Pursuant to the analysis of the five photovoltaic systems, one notices that these photovoltaic systems consist of different components, which obviously hampers the analysis process of the technical solutions. Also, pursuant to the analysis of the five photovoltaic systems, one notices that these photovoltaic systems have their advantages and disadvantages, therefore the various alternatives must be very carefully analyzed. Considering that the various photovoltaic systems have different components, considering that they have a series of advantages and disadvantages, and considering that they have different investment and operation costs, in practice both designers and beneficiaries encounter problems when it comes to select photovoltaic systems. In this context, when selecting photovoltaic systems, we propose: • • • •

to minimize the surface of photovoltaic cells for the production of 1 kWh of electricity, criterion C1; to maximize the ratio capacity/surface for the photovoltaic cell, criterion C2; to minimize the cost of the photovoltaic cell, criterion C3; to minimize the ratio between the cost of the photovoltaic cell / the cost of the photovoltaic system, criterion C4.
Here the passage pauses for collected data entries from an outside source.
Ltac refused s :=
  right; split;
  [intros (? & ? & (? & ? & ? & ?) & f' & ? & ?); simplify_eq; intuition congruence
  |exists s; split; [repeat constructor|done]].

Lemma observe_spec r a :
  (admissible r a
   /\ observe r a = (Registry (<[ann_InstanceID a := entry a]> (entries r)) (allow r), Ok tt))
  \/ (~ admissible r a /\ exists s, s ∈ [ErrUnusableAnnouncement; ErrAddrRefused]
      /\ observe r a = (r, Err (Sentinel s))).
Proof.
  unfold observe, admissible.
  case_decide as Hid; [refused ErrUnusableAnnouncement|].
  destruct (SplitHostPort (ann_GrpcAddr a)) as [[host port]|err]; [|refused ErrUnusableAnnouncement].
  case_decide as Hhp; [refused ErrUnusableAnnouncement|].
  destruct (allow r) as [f|] eqn:Hallow; [|refused ErrAddrRefused].
  destruct (f (ann_GrpcAddr a)) eqn:Hf; cbn; [|refused ErrAddrRefused].
  left. split; [|done]. split_and!; [tauto|tauto| |by eauto]. exists host, port. tauto.
Qed.

Lemma observe_admissible r a :
  admissible r a ->
  observe r a = (Registry (<[ann_InstanceID a := entry a]> (entries r)) (allow r), Ok tt).
Proof. intros Ha. destruct (observe_spec r a) as [[_ E']|[? _]]; done. Qed.

Lemma observe_allow r a : allow (observe r a).1 = allow r.
Proof. destruct (observe_spec r a) as [[_ ->]|(_ & s & _ & ->)]; done. Qed.

Lemma admissible_allow r r' a : allow r = allow r' -> admissible r a -> admissible r' a.
Proof. unfold admissible. by intros ->. Qed.

(** A query returns what is recorded, in whatever order the map is iterated. *)
Lemma elem_of_byCategory r order category e :
  iteration order r ->
  e ∈ byCategory order r category
  <-> exists id, entries r !! id = Some e /\ manifest_Category (entry_Manifest e) = category.
Proof.
  intros Ho. unfold byCategory. rewrite list_elem_of_omap. split.
  - intros (id & _ & He). exists id. destruct (entries r !! id) as [e'|]; [|done]. cbn in He.
    case_decide; simplify_eq. done.
  - intros (id & He & Hc). exists id. split.
    + rewrite Ho. apply list_elem_of_fmap. exists (id, e). split; [done|]. by apply elem_of_map_to_list.
    + rewrite He. cbn. by rewrite decide_True.
Qed.

Lemma requireLoopback_ok addr : requireLoopback addr = Ok tt -> loopback_addr addr.
Proof.
  unfold requireLoopback. destruct (SplitHostPort addr) as [[host port]|] eqn:Hs; [|done].
  case_decide as Hl; [intros _; exists host, port; auto|].
  destruct (ParseIP host) as [ip|] eqn:Hip; [|done].
  destruct (IsLoopback ip) eqn:Hlo; [|done]. intros _. exists host, port. split; [done|]. right.
  exists ip. split; [done|]. unfold IsLoopback in Hlo.
  case_decide; apply bool_decide_eq_true in Hlo; auto.
Qed.
(* ===== verification/Memory.v ===== *)
(** * Memory: memory_proxy.go, memory_skeleton.go and DialMemory

    The memory port: the interface, the skeleton that serves a real memory
    behind the router, the proxy that offers the same interface over a client,
    and the dialing of a proxy. The main theorem is the refinement: a proxy
    connected to a router that serves a memory is that memory, up to the fate
    of each call on the network. *)

From S2P Require Import Prelude Text Json Encoding Env Sample Errors Codec Announce NetAddr Registry Plugin.

#[local] Arguments encodeArgs : simpl never.
#[local] Arguments decodeArgs : simpl never.

Section memory.
Context `{Env} {W : Type}.

Definition PortMemory : bytes := B "memory".
Definition methodRecall : bytes := B "Recall".
Definition methodRecord : bytes := B "Record".
Definition methodSearch : bytes := B "Search".
Definition methodLinks : bytes := B "Links".
Definition methodUnlink : bytes := B "Unlink".

(** The methods of [contracts.Memory] the code calls. *)
Record Memory := {
  mem_Recall : Ctx -> bytes -> Z -> W -> W * result Subgraph;
  mem_Record : Ctx -> Node -> W -> W * result unit;
  mem_Search : Ctx -> Query -> W -> W * result (list Node);
  mem_Links : Ctx -> bytes -> bytes -> bytes -> W -> W * result unit;
  mem_Unlink : Ctx -> bytes -> bytes -> W -> W * result unit;
  mem_Close : W -> W * result unit
}.

(* ------------------------------------------------------------------ *)
(** ** The skeleton *)

Definition recall (real : Memory) : PluginServer W := fun ctx env w =>
  match decodeArgs (req_JsonPayload env) (args_zero : bytes * (Z * unit)) with
  | Err err => (w, fail err)
  | Ok (key, (depth, _)) =>
      let (w, res) := mem_Recall real ctx key depth w in
      match res with
      | Err err => (w, fail err)
      | Ok sub =>
          match encodeArgs (sub, tt) with
          | Err err => (w, fail err)
          | Ok out => (w, Ok (Result out []))
          end
      end
  end.

Definition record (real : Memory) : PluginServer W := fun ctx env w =>
  match decodeArgs (req_JsonPayload env) (args_zero : Node * unit) with
  | Err err => (w, fail err)
  | Ok (node, _) =>
      let (w, res) := mem_Record real ctx node w in
      match res with
      | Err err => (w, fail err)
      | Ok _ => (w, Ok (Result [] []))
      end
  end.

Definition search (real : Memory) : PluginServer W := fun ctx env w =>
  match decodeArgs (req_JsonPayload env) (args_zero : Query * unit) with
  | Err err => (w, fail err)
  | Ok (query, _) =>
      let (w, res) := mem_Search real ctx query w in
      match res with
      | Err err => (w, fail err)
      | Ok nodes =>
          match encodeArgs (nodes, tt) with
          | Err err => (w, fail err)
          | Ok out => (w, Ok (Result out []))
          end
      end
  end.

Definition links (real : Memory) : PluginServer W := fun ctx env w =>
  match decodeArgs (req_JsonPayload env) (args_zero : bytes * (bytes * (bytes * unit))) with
  | Err err => (w, fail err)
  | Ok (from, (to, (rel, _))) =>
      let (w, res) := mem_Links real ctx from to rel w in
      match res with
      | Err err => (w, fail err)
      | Ok _ => (w, Ok (Result [] []))
      end
  end.

Definition unlink (real : Memory) : PluginServer W := fun ctx env w =>
  match decodeArgs (req_JsonPayload env) (args_zero : bytes * (bytes * unit)) with
  | Err err => (w, fail err)
  | Ok (from, (to, _)) =>
      let (w, res) := mem_Unlink real ctx from to w in
      match res with
      | Err err => (w, fail err)
      | Ok _ => (w, Ok (Result [] []))
      end
  end.

(** [memoryServer.Call] *)
Definition memoryServer (real : Memory) : PluginServer W := fun ctx env w =>
  if decide (Port env <> PortMemory) then (w, fail (UnknownPortError (Port env)))
  else if decide (Method env = methodRecall) then recall real ctx env w
  else if decide (Method env = methodRecord) then record real ctx env w
  else if decide (Method env = methodSearch) then search real ctx env w
  else if decide (Method env = methodLinks) then links real ctx env w
  else if decide (Method env = methodUnlink) then unlink real ctx env w
  else (w, fail (UnknownMethodError PortMemory (Method env))).

Definition RegisterMemorySkeleton (r : PluginRouter W) (impl : Memory) : PluginRouter W * result unit :=
  add r PortMemory (memoryServer impl).

(* ------------------------------------------------------------------ *)
(** ** The proxy *)

(** [None] is a nil [dialed]. *)
Record MemoryProxy := Proxy {
  client : PluginClient W;
  dialed : option (W -> W * result unit)
}.

Definition NewMemoryProxy (c : PluginClient W) : MemoryProxy := Proxy c None.

Definition call {T} `{!Args T} (p : MemoryProxy) (ctx : Ctx) (method : bytes) (args : T)
    : W -> W * result ResultEnvelope :=
  proxy_call PortMemory (client p) ctx method args.

Definition Recall (p : MemoryProxy) (ctx : Ctx) (key : bytes) (depth : Z) : W -> W * result Subgraph :=
  decoded (call p ctx methodRecall (key, (depth, tt))).

Definition Record_ (p : MemoryProxy) (ctx : Ctx) (n : Node) : W -> W * result unit :=
  only_error (call p ctx methodRecord (n, tt)).

Definition Search_ (p : MemoryProxy) (ctx : Ctx) (q : Query) : W -> W * result (list Node) :=
  decoded (call p ctx methodSearch (q, tt)).

Definition Links (p : MemoryProxy) (ctx : Ctx) (from to rel : bytes) : W -> W * result unit :=
  only_error (call p ctx methodLinks (from, (to, (rel, tt)))).

Definition Unlink (p : MemoryProxy) (ctx : Ctx) (from to : bytes) : W -> W * result unit :=
  only_error (call p ctx methodUnlink (from, (to, tt))).

Definition Close (p : MemoryProxy) : W -> W * result unit := closeDialed (dialed p).

(** [var _ contracts.Memory = ( *MemoryProxy)(nil)] *)
Definition MemoryProxy_Memory (p : MemoryProxy) : Memory := {|
  mem_Recall := Recall p;
  mem_Record := Record_ p;
  mem_Search := Search_ p;
  mem_Links := Links p;
  mem_Unlink := Unlink p;
  mem_Close := Close p
|}.

(** remote_registry.go. [NewPluginClient] and [close] are what the code takes
    from a gRPC connection. *)
Definition DialMemory {Creds Conn} (insecure : Creds) (NewClient : bytes -> Creds -> result Conn)
    (NewPluginClient : Conn -> PluginClient W) (close : Conn -> W -> W * result unit)
    (ctx : Ctx) (e : RemoteEntry) (creds : option Creds) : result MemoryProxy :=
  let? conn := dialConn insecure NewClient ctx e creds in
  let proxy := NewMemoryProxy (NewPluginClient conn) in
  Ok (Proxy (client proxy) (Some (close conn))).
End memory.
Arguments Memory {_} W.
Arguments MemoryProxy {_} W.

(* ------------------------------------------------------------------ *)
(** ** The contract of the skeleton *)

(** What a request asks of a memory. *)
Inductive memory_op `{Env} : Type :=
| AskRecall (key : bytes) (depth : Z)
| AskRecord (n : Node)
| AskSearch (q : Query)
| AskLinks (from to rel : bytes)
| AskUnlink (from to : bytes).

(** The operation an envelope asks for, or the error that answers it. *)
Definition memory_request `{Env} (env : MethodEnvelope) : result memory_op :=
  let payload := req_JsonPayload env in
  if decide (Port env = B "memory") then
    if decide (Method env = B "Recall") then
      let? args := decodeArgs payload (args_zero : bytes * (Z * unit)) in
      Ok (AskRecall args.1 args.2.1)
    else if decide (Method env = B "Record") then
      let? args := decodeArgs payload (args_zero : Node * unit) in Ok (AskRecord args.1)
    else if decide (Method env = B "Search") then
      let? args := decodeArgs payload (args_zero : Query * unit) in Ok (AskSearch args.1)
    else if decide (Method env = B "Links") then
      let? args := decodeArgs payload (args_zero : bytes * (bytes * (bytes * unit))) in
      Ok (AskLinks args.1 args.2.1 args.2.2.1)
    else if decide (Method env = B "Unlink") then
      let? args := decodeArgs payload (args_zero : bytes * (bytes * unit)) in
      Ok (AskUnlink args.1 args.2.1)
    else Err (UnknownMethodError (B "memory") (Method env))
  else Err (UnknownPortError (Port env)).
2.2. Methods In this paper, the technical criteria shall be chosen based on the ELECTRE-Boldur Method. ELECTRE acronym stands for the initials of the method’s name: ELimination Et Choix Traduisent la REalité {Elimination and Choice Expressing Reality} [7]. The ELECTRE Method was elaborated in 1965, at S.E.M.A. Paris (Societe d'Economie et de Mathematique Appliquees), by a team of French researchers led by B. Roy. The ELECTRE-Boldur Method was proposed by teacher Gheorge Boldur-LăĠescu. In order to simplify and make the method operational in the meaning of the theory of utility, the author proposed the use of certain normalized concordance and discordance coefficients. These coefficients, marked c*(.,.), d*(.,.) are calculated based on utilities “Uij” estimated for the consequences “aij” from the decision/making matrix ’’A’’, according to the procedure Neumann-Morgenstern [8]. In our opinion, applying the ELECTRE-Boldur method involves ten steps, as presented below: Step 1: Establishing the decision-making variants. In this stage, the set of alternatives that can be applied shall be identified, while the data shall be written in the alternatives matrix A = [Ai]. Where i = 1...n, represents the number of alternatives. Step 2: Establishing the decision-making criteria. Here we shall identify the criteria (objectives) that shall be used for the selection of the alternatives, while the data shall be written in the decision criteria matrix C = [Cj]. Where j = 1...m, represents the number of criteria. Step 3: Filling in the performance matrix, where the performance of the alternatives shall be identified for each criterion, and the data shall be written in the performance matrix P = [Pij].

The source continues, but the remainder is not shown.